Should service firms introduce algorithmic advice to their existing customers? The moderating effect of service relationships
研究发现,客户与企业的关系类型(共有关系vs交换关系)会影响其对算法建议的反应:共有关系客户更抵触算法建议,且引入算法可能损害关系;而提供人工建议的备选方案在共有关系中有效,在交换关系中却适得其反。
An increasing number of service firms are introducing algorithmic advice to their customers. In this research, we examine the introduction of such tools from a relational perspective and show that the type of relationship a customer has with a service firm moderates his or her response to algorithmic advice. Studies 1 and 2 find that customers in communal relationships are more reluctant to use algorithmic advice instead of human advice than customers in exchange relationships. Study 3 shows that offering customers algorithmic advice may harm communal relationships but not exchange relationships.

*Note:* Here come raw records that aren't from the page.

(** C11: loading all modules in dependency order. Assume that the registered
    names are distinct and that the initialisers keep their contract: one that
    is called in a machine where everything its module depends on is
    initialised leaves a machine where its module is initialised too, or
    returns 0; of one that is called any earlier nothing is known. Then loading
    ends (within as many rounds as there are modules, and recursing at most
    that deep), the invariant the initialisers share still holds and every
    loaded module is initialised, so every initialiser ran after those of all
    its dependencies. Every module is either loaded, with all its dependencies
    loaded and an initialiser that was called with its dependencies
    initialised and returned nonzero, or failed, because a dependency is not
    registered or has failed, or because its own initialiser, called with its
    dependencies initialised, returned 0. The result counts the loaded modules.
    Dependency cycles are cut, not followed. *)
Theorem module_load_all_correct section s0 rounds :
  stack_clear s0 → NoDup (names (module_manager_init section s0)) → (NEXUS_MODULE_MAX < rounds)%nat →
  I (env s0) → init_contract (module_manager_init section s0) →
  ∃ s, module_load_all rounds (module_manager_init section s0) = Some (g_loaded s, s) ∧
    g_loaded s = count_in LOADED s ∧ g_failed s = count_in FAILED s ∧ stack_clear s ∧
    descs s = descs (module_manager_init section s0) ∧
    I (env s) ∧ (∀ i, st s i = Some LOADED → P i (env s)) ∧
    ∀ i r, g_runtime s !! i = Some r →
      state r = LOADED ∧ Forall (dep_ok s) (dependencies (descriptor r)) ∧
        result r ≠ 0 ∧ init_returned s (descriptor r) (result r) ∨
      state r = FAILED ∧
        (Exists (λ dep, module_index dep s = None ∨ ∃ j, module_index dep s = Some j ∧ st s j = Some FAILED)
                (dependencies (descriptor r)) ∨
         Forall (dep_ok s) (dependencies (descriptor r)) ∧ init_returned s (descriptor r) 0).
Proof.
  intros Hc Hnd Hr He C. destruct (manager_init_inv section s0 Hc He C) as (M & Hmax & Hnm).
  set (s := module_manager_init section s0) in *.
  assert (length (declared s) < rounds)%nat as Hdecl.
  { unfold declared. pose proof (length_filter (λ j, st s j = Some DECLARED) (seq 0 (g_count s))) as Hl.
    rewrite length_seq in Hl. lia. }
  destruct (load_all_loop_spec rounds false s M Hc Hnd Hmax Hnm Hdecl ltac:(done)) as (s' & E1 & M' & D & Hall).
  exists s'. split; [done|]. split; [apply M'|]. split; [apply M'|].
  assert (stack_clear s') as Hc' by (intros j; rewrite (se_stack _ _ D); apply Hc).
  split; [done|]. split; [apply D|]. split; [apply M'|]. split; [apply M'|]. intros i r Hi.
  pose proof (Hall i) as Hne. pose proof (mi_settled _ M' i) as Hnl. unfold st in Hne, Hnl. rewrite Hi in Hne, Hnl.
  destruct (state r) eqn:Hst; [by destruct Hne; cbn; rewrite Hst|by destruct Hnl; cbn; rewrite Hst|left|right]; (split; [done|]).
  - by apply (mi_loaded _ M' i).
  - destruct (mi_failed _ M' i r Hi Hst) as [Hb|Ho]; [left|by right].
    eapply Exists_impl; [exact Hb|]. intros dep [?|(j & Hj & Hcase)]; [by left|right]. exists j. split; [done|].
    destruct Hcase as [->|[?|Hs]]; [unfold st; by rewrite Hi, <- Hst|done|by rewrite Hc' in Hs].
Qed.
End ops.

(** ** Concrete module sets *)

#[export] Instance unit_module_env : ModuleEnv (list cstr) := {
  me_component_status _ _ _ _ e := e;
}.

(** An initialiser that records its name. *)
Definition init_log (nm : string) (rc : Z) (e : list cstr) : Z * list cstr := (rc, e ++ [lit nm]).
Definition a_module (nm : string) (prio rc : Z) (deps : list string) : nexus_module_descriptor_t (list cstr) :=
  mkDescriptor NEXUS_MODULE_MAGIC (Some (lit nm)) (Some (lit "1.0")) NEXUS_MODULE_SERVICE prio
    (Some (init_log nm rc)) (map (λ d, Some (lit d)) deps).
Definition no_modules : manager (list cstr) := mkManager [] 0 0 (λ _, false) [].

(** A service with a lower priority value than what it depends on, a cycle,
    and a module whose initialiser fails. *)
Definition demo_section : list (nexus_module_descriptor_t (list cstr)) :=
  [a_module "runtime" 10 1 ["ipc"]; a_module "ipc" 520 1 []; a_module "left" 20 1 ["right"];
   a_module "right" 30 1 ["left"]; a_module "nvme" 310 0 []; a_module "store" 5 1 ["nvme"]]%string.

Example demo_load_order :
  option_map (λ '(n, s), (n, env s, state <$> g_runtime s))
    (module_load_all 33 (module_manager_init demo_section no_modules)) =
  Some (2, [lit "nvme"; lit "ipc"; lit "runtime"],
        [LOADED; LOADED; FAILED; FAILED; FAILED; FAILED]).
Proof. vm_compute. reflexivity. Qed.

(** The contract of these initialisers: the log holds no name before the names
    its module depends on; a module is initialised when its name is in the log. *)
Definition demo_names : list cstr :=
  [lit "runtime"; lit "ipc"; lit "left"; lit "right"; lit "nvme"; lit "store"].
Definition demo_deps (nm : cstr) : list cstr :=
  match list_find (λ d, name d = Some nm) demo_section with
  | Some (_, d) => omap id (dependencies d)
  | None => []
  end.
Definition logged (e : list cstr) (nm : cstr) : bool := existsb (str_eqb nm) e.
Fixpoint log_ordered (before e : list cstr) : bool :=
  match e with
  | [] => true
  | nm :: e => forallb (logged before) (demo_deps nm) && log_ordered (before ++ [nm]) e
  end.
Definition demo_ready (j : nat) (e : list cstr) : Prop :=
  match demo_names !! j with Some nm => logged e nm = true | None => True end.

Lemma log_ordered_app before e nm :
  log_ordered before (e ++ [nm]) = log_ordered before e && forallb (logged (before ++ e)) (demo_deps nm).
Proof.
  revert before. induction e as [|x e IH]; intros before; cbn [log_ordered app].
  - by rewrite app_nil_r, andb_true_r.
  - rewrite IH, <- app_assoc, <- andb_assoc. done.
Qed.

Lemma demo_init_ok i nm (rc : Z) e :
  demo_names !! i = Some (lit nm) → log_ordered [] e = true → forallb (logged e) (demo_deps (lit nm)) = true →
  log_ordered [] (init_log nm rc e).2 = true ∧
  (∀ j, demo_ready j e → demo_ready j (init_log nm rc e).2) ∧
  ((init_log nm rc e).1 ≠ 0 → demo_ready i (init_log nm rc e).2).
Proof.
  intros Hi He Hd. unfold init_log. cbn [fst snd]. rewrite log_ordered_app, He. split; [exact Hd|].
  unfold demo_ready, logged. split.
  - intros j. destruct (demo_names !! j); [|done]. intros Hj. by rewrite existsb_app, Hj.
  - intros _. rewrite Hi, existsb_app. cbn. rewrite (proj2 (str_eqb_true _ _) eq_refl). by rewrite orb_true_r.
Qed.

Lemma demo_one_dep dep nm e : demo_deps nm = [dep] → logged e dep = true → forallb (logged e) (demo_deps nm) = true.
Proof. intros -> Hl. cbn. by rewrite Hl. Qed.

Lemma demo_contract :
  init_contract (λ e, log_ordered [] e = true) demo_ready (module_manager_init demo_section no_modules).
Proof.
  split; [done..|]. intros i d f e. change (descs (module_manager_init demo_section no_modules)) with demo_section.
  set (m := module_manager_init demo_section no_modules). intros Hi Hf He Hr.
  assert (∀ nm j, Some (lit nm) ∈ dependencies d → module_index (Some (lit nm)) m = Some j → demo_ready j e) as Hdep
    by (intros nm j; apply Hr).
  destruct i as [|[|[|[|[|[|i]]]]]]; [injection Hi as <-; injection Hf as <-; apply demo_init_ok; [reflexivity|done|..]..|done].
  - apply (demo_one_dep (lit "ipc")); [by vm_compute|exact (Hdep "ipc"%string 1%nat ltac:(left) ltac:(by vm_compute))].
  - done.
  - apply (demo_one_dep (lit "right")); [by vm_compute|exact (Hdep "right"%string 3%nat ltac:(left) ltac:(by vm_compute))].
  - apply (demo_one_dep (lit "left")); [by vm_compute|exact (Hdep "left"%string 2%nat ltac:(left) ltac:(by vm_compute))].
  - done.
  - apply (demo_one_dep (lit "nvme")); [by vm_compute|exact (Hdep "nvme"%string 4%nat ltac:(left) ltac:(by vm_compute))].
Qed.

Lemma module_load_all_correct_witness :
  ∃ s, module_load_all 33 (module_manager_init demo_section no_modules) = Some (g_loaded s, s) ∧
       g_loaded s = count_in LOADED s ∧ log_ordered [] (env s) = true.
Proof.
  destruct (module_load_all_correct (λ e, log_ordered [] e = true) demo_ready demo_section no_modules 33)
    as (s & E1 & Hl & _ & _ & _ & Ho & _).
  - intros j. reflexivity.
  - apply (bool_decide_unpack (NoDup (names (module_manager_init demo_section no_modules)))). vm_compute. exact I.
  - unfold NEXUS_MODULE_MAX. lia.
  - reflexivity.
  - exact demo_contract.
  - exists s. split; [exact E1|]. split; [exact Hl|exact Ho].
Defined.

(** Two registrations under one name. *)
Definition twice : list (nexus_module_descriptor_t (list cstr)) :=
  [a_module "usb" 10 1 []; a_module "usb" 20 1 []].

Definition twice_stuck : manager (list cstr) :=
  mkManager [mkRuntime (a_module "usb" 10 1 []) LOADED 1; mkRuntime (a_module "usb" 20 1 []) DECLARED 0]
    1 0 (λ j, if (j =? 0)%nat then false else if (j =? 0)%nat then true else false) [lit "usb"].

Lemma twice_stuck_loops rounds : load_all_loop rounds true twice_stuck = None.
Proof. induction rounds as [|rounds IH]; [done|]. exact IH. Qed.

(** With two modules registered under one name, [module_load_all] never
    returns: the second one stays declared and is picked in every round, and
    loading it by name finds the first, already loaded one. *)
Theorem module_duplicate_name_hangs rounds :
  module_load_all rounds (module_manager_init twice no_modules) = None.
Proof. destruct rounds as [|rounds]; [done|]. exact (twice_stuck_loops rounds). Qed.
End Modules.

Building on these findings, Studies 4, 5, and 6 examine how firms can mitigate the potentially negative relational consequences of algorithmic advice. While a fallback option that signals that customers can request additional human advice if needed is effective in preventing relational damages in communal relationships, this same intervention backfires in exchange relationships. These findings have important implications by showing that managers need to consider the relational consequences of introducing algorithmic advice to existing customers.